Stored items:
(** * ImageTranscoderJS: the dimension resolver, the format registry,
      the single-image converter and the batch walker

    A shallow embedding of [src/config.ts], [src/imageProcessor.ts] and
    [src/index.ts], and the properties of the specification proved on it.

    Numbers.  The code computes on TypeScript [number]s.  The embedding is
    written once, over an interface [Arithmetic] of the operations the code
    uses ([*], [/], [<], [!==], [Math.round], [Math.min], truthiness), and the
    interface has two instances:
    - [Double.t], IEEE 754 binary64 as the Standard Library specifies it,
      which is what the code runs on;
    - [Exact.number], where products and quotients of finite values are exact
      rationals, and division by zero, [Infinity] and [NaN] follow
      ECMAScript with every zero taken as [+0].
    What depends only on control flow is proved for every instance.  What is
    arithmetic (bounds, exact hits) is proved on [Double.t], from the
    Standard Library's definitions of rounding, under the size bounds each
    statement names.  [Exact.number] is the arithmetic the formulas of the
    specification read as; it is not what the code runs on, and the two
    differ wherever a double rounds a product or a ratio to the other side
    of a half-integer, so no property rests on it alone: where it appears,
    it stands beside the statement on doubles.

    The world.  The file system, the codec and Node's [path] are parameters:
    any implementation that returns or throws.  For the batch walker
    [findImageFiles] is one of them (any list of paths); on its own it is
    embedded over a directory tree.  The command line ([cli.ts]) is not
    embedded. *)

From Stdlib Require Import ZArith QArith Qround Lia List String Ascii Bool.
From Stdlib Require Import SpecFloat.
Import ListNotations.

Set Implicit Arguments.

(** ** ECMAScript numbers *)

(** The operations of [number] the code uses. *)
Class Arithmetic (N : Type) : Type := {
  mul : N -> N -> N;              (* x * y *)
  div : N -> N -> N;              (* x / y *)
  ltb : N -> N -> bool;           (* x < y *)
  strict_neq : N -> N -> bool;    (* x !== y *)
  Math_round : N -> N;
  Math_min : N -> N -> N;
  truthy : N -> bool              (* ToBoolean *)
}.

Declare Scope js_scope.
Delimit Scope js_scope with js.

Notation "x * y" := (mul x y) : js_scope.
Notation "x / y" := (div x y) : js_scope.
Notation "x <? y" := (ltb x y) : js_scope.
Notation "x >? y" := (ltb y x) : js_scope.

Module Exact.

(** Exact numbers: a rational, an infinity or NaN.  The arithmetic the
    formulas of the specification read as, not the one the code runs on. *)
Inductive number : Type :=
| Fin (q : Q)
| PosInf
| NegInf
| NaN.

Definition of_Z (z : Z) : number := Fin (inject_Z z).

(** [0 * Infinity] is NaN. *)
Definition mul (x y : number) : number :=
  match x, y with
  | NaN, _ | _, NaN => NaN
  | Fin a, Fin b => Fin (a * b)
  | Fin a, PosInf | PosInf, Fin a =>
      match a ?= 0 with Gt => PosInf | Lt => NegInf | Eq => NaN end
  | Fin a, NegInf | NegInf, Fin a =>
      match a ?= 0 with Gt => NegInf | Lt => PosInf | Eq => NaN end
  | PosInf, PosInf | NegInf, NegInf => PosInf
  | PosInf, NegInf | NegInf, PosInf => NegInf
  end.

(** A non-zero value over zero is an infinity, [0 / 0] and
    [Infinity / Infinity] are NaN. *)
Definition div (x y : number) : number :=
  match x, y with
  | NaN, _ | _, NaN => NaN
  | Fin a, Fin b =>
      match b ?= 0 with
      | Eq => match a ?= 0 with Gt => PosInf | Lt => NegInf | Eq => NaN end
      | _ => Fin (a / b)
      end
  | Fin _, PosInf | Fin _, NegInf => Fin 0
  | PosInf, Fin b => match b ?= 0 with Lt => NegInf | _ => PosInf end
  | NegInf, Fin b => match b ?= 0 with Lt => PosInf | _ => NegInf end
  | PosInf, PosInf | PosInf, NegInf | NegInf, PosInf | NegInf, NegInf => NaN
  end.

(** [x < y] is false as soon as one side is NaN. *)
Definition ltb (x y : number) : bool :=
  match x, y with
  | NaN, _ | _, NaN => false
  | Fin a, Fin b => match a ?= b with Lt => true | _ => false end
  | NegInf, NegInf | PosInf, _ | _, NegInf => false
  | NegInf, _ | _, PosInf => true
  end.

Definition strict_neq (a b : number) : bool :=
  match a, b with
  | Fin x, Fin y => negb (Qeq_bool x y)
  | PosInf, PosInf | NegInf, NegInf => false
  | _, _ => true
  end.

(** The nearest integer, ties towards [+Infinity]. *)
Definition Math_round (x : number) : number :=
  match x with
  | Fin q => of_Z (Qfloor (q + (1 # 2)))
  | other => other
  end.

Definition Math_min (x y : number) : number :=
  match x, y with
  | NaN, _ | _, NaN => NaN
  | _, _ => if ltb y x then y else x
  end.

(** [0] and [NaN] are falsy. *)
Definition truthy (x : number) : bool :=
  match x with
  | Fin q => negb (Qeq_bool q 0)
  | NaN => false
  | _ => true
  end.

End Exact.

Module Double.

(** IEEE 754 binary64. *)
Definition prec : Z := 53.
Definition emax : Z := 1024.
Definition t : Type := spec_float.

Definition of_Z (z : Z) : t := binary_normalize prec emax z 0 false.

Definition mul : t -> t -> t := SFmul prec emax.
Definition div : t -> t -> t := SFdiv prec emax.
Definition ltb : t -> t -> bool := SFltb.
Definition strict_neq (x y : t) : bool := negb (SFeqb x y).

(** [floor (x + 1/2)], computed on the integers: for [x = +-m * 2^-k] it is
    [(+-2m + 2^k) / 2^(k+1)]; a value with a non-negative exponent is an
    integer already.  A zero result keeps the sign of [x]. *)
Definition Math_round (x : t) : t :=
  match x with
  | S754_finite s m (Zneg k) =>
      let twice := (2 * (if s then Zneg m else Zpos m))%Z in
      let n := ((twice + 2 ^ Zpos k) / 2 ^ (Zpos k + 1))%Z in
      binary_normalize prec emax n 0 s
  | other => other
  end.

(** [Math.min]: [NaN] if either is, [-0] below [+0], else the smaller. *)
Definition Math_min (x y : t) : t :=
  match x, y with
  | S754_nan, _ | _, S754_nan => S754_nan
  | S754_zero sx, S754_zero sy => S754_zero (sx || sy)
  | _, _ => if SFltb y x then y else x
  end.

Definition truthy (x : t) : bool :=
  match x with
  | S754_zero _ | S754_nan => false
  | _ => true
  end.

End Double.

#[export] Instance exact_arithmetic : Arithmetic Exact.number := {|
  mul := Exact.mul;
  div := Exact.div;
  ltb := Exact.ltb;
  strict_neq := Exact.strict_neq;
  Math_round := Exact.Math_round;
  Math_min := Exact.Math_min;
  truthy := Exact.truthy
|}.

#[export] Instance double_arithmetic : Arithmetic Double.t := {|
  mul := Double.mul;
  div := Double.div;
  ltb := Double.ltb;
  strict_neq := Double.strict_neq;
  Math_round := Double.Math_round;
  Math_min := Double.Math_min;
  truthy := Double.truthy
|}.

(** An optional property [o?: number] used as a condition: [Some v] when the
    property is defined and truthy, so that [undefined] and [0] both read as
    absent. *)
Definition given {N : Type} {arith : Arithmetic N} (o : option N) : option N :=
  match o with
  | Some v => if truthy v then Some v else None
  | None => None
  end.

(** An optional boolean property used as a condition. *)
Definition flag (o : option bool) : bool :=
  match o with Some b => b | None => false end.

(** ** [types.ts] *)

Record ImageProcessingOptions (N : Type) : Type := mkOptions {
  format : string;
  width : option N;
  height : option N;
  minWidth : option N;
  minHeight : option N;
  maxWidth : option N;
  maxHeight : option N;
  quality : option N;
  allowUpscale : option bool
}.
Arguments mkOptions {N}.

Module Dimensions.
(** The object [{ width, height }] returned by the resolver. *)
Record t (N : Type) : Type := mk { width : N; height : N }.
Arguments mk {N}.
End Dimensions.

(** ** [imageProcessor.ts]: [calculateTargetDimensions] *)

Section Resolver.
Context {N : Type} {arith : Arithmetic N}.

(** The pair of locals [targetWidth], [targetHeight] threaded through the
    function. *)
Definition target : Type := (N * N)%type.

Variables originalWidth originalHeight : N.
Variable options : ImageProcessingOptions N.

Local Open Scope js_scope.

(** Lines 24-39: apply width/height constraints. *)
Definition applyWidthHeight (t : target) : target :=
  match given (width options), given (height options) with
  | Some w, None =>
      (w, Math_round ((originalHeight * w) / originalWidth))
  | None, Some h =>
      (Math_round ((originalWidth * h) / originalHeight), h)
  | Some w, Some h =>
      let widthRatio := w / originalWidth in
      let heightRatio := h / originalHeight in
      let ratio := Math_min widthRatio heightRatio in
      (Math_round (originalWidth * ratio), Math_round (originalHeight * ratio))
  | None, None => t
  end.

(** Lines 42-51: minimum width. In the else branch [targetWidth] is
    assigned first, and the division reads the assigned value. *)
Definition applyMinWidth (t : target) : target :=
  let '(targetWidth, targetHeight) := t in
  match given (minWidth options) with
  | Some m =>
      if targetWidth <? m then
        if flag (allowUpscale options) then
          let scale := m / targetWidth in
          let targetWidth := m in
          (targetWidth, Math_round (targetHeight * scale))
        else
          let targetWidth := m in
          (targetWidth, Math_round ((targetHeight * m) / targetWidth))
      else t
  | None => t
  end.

▶ Description of the task:
Exactly as written, repeat each line from the beginning of the data above to the line containing "What depends only", inclusive.

▶ Response:
(** * ImageTranscoderJS: the dimension resolver, the format registry,
      the single-image converter and the batch walker

    A shallow embedding of [src/config.ts], [src/imageProcessor.ts] and
    [src/index.ts], and the properties of the specification proved on it.

    Numbers.  The code computes on TypeScript [number]s.  The embedding is
    written once, over an interface [Arithmetic] of the operations the code
    uses ([*], [/], [<], [!==], [Math.round], [Math.min], truthiness), and the
    interface has two instances:
    - [Double.t], IEEE 754 binary64 as the Standard Library specifies it,
      which is what the code runs on;
    - [Exact.number], where products and quotients of finite values are exact
      rationals, and division by zero, [Infinity] and [NaN] follow
      ECMAScript with every zero taken as [+0].
    What depends only on control flow is proved for every instance.  What is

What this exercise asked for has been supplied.